Orson Scott Card & Aaron Johnston






TOR, 2007
Reviewed by Joy Calderwood

Futuristic Medical Thriller

A gene therapy has been discovered which can cure sickle cell anemia, cystic fibrosis, and other inherited diseases. Unfortunately, any other person who comes in contact with the patient during treatment dies in agony in minutes.

A treatment has been discovered for the deadly virus that makes the gene therapy work. Unfortunately, the only patients who live long enough to get the treatment are the ones for whom the gene therapy was designed. Treating them while they are contagious means the therapy won't work.

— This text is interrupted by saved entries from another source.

(** Closing, from any state, and returning. *)
Lemma leaves_close {A} (m : M Conn Exit A) c :
  exits not_continue m -> leaves c (modify_tcb (change_state Closed);; m).
Proof.
  intros Hm. unfold leaves. wp_step. unfold modify_tcb. wp_step.
  eapply wp_mono; [apply Hm|]. intros c' r [Hf Hr].
  assert (moved c c').
  { destruct (decide (conn_state c = Closed)) as [Hc|Hc].
    - left. etrans; [|done]. by split.
    - right. eapply stepped_frame; [|done]. split; [done|split; [done|by apply step_close]]. }
  by destruct r as [?|[?|]|?].
Qed.

Lemma in_state_true s c : in_state s c = true -> conn_state c = s.
Proof. unfold in_state, conn_state, get_state. apply bool_decide_eq_true_1. Qed.

Lemma read_retransmit_block k : block (read_retransmit b k).
Proof. apply block_framed. unfold read_retransmit. framed. Qed.

Lemma read_send_queued_block : block read_send_queued.
Proof. apply block_framed. unfold read_send_queued. framed. Qed.

Lemma take_unordered_block : block take_unordered.
Proof. apply block_framed. unfold take_unordered. framed. Qed.

(** Guarded code that leaves the iteration. *)
Lemma leaves_block {A} (m : M Conn Exit A) c : leaves c m -> wp m (block_end c) c.
Proof. intros Hl. eapply wp_mono; [apply Hl|]. by intros c' [?|[?|]|?]. Qed.

Lemma block_when t (m : M Conn Exit unit) :
  (forall c, t = true -> leaves c m) -> block (when t m).
Proof. intros Hm c. apply wp_when; intros Ht; [by apply leaves_block, Hm|done]. Qed.

Lemma block_guarded (g : Conn -> bool) (m : M Conn Exit unit) :
  (forall c, g c = true -> leaves c m) -> block (t ← gets g; when t m).
Proof.
  intros Hm c. wp_step. wp_step. apply wp_when; intros Hg; [by apply leaves_block, Hm|done].
Qed.

Lemma frame_state c c' : frame c c' -> conn_state c' = conn_state c.
Proof. by intros (_ & ? & _). Qed.

#[local] Hint Constructors tcp_step : frame.

Ltac simplify_state :=
  repeat match goal with
  | H : frame _ _ |- _ => apply frame_state in H; rewrite H; clear H
  | H : in_state _ _ = true |- _ => apply in_state_true in H; rewrite H; clear H
  | H : conn_state _ = _ |- _ => rewrite H; clear H
  end.
Ltac leaves :=
  repeat first
    [ apply leaves_close
    | apply leaves_step; [simplify_state; eauto with frame|]
    | apply leaves_bind; [solve [framed]|intros ? ? ?]
    | apply exits_return; done
    | apply exits_continue
    | apply exits_bind; [solve [framed]|intros ?] ].

Lemma read_closed_block : block (read_closed b).
Proof.
  unfold read_closed. apply block_bind; [apply block_framed; framed|intros closed].
  apply block_bind; [apply block_framed; framed|intros _].
  apply block_guarded. intros c Hc. leaves.
Qed.

Lemma read_timeout_block k : block (read_timeout b k).
Proof.
  unfold read_timeout. apply block_bind; [apply block_framed; framed|intros min].
  apply block_bind; [apply block_framed; framed|intros _].
  apply block_bind; [apply block_framed; framed|intros elapsed].
  apply block_bind; [|intros _; apply block_framed; framed].
  apply block_when. intros c _. leaves.
Qed.

Lemma read_handshake_block : block (read_handshake b).
Proof. apply block_guarded. intros c Hc. leaves. Qed.

Lemma read_fin_block : block (read_fin b).
Proof.
  intros c. unfold read_fin. do 4 wp_step. destruct (in_state (FinWait1 true) c) eqn:Hl.
  - apply leaves_block. leaves.
  - apply wp_when; intros Hs; simpl; [|done]. propify. destruct Hs as [[_ Hs] _].
    apply leaves_block. leaves.
Qed.

(** ** One received packet *)

(** Code that makes at most one step, however it ends; if it falls through, no
    step. *)
Definition moved_or_frame {A} c c' (r : exec Exit A) : Prop :=
  match r with Ret _ => frame c c' | _ => moved c c' end.

Lemma wp_moved_bind {A B} (m : M Conn Exit A) (k : A -> M Conn Exit B) c :
  wp m (moved_or_frame c) c ->
  (forall c1 a, frame c c1 -> wp (k a) (fun c' _ => moved c1 c') c1) ->
  wp (m ≫= k) (fun c' _ => moved c c') c.
Proof.
  intros Hm Hk. apply wp_bind. eapply wp_mono; [apply Hm|].
  intros c1 [a|e|p] Hf; [|done..]. eapply wp_mono; [by apply Hk|].
  intros. by eapply frame_moved.
Qed.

Stuck at the focal point of this moral conflict is Lieutenant Colonel Frank Hartman, known as the "virus killer" in the small community of epidemic-fighters. In one action thread we follow him into the shadowy Biohazard Agency, the medical equivalent of the SEALs. In the other thread we watch the abduction of human guinea pigs from various walks of life. The mad genius George Galen has plans for his gene therapy program, and not all of them are sane.

INVASIVE PROCEDURES opens with an introduction to one of the abductees: "Dolores never met a Healer she didn't like until the night they took her away." The Healers are a fascinating concept. Preternaturally large and strong, they are the people who administer the gene therapy, to people who have lost hope because conventional medics can't help them. Dolores is a street person caught up in the sweep the night Galen decides it's time for his big experiment. Among several other people kidnapped is Monica Owens, a cardiac surgeon. Because Galen also has her son, she can be forced to perform surgeries she hates.

Packed with intrigue, INVASIVE PROCEDURES was actually written by Aaron Johnston, a screenwriter. His strong skill is in unfolding the plot that he and award-winning author Orson Scott Card designed between them, based on Card's short story Metamorphosis. The difference between Johnston's and Card's writing is the focus. If Card had been doing the writing, readers would have been caught up in the humanity immediately. The focus on adventure shows that Johnston's habits come from movie writing. The human light in the novel is primarily provided by Monica and her son. The rest of the hook is the intrigue: the conflict between Galen and the government agencies opposing him, and the group dynamics of the people involved.

Both authors give credit to their editor at TOR, so INVASIVE PROCEDURES is a group project. As such it was not used as a political soapbox the way Card's own thriller EMPIRE was, written at about the same time. INVASIVE PROCEDURES will be especially enjoyed by readers who like intelligent adventure thrillers.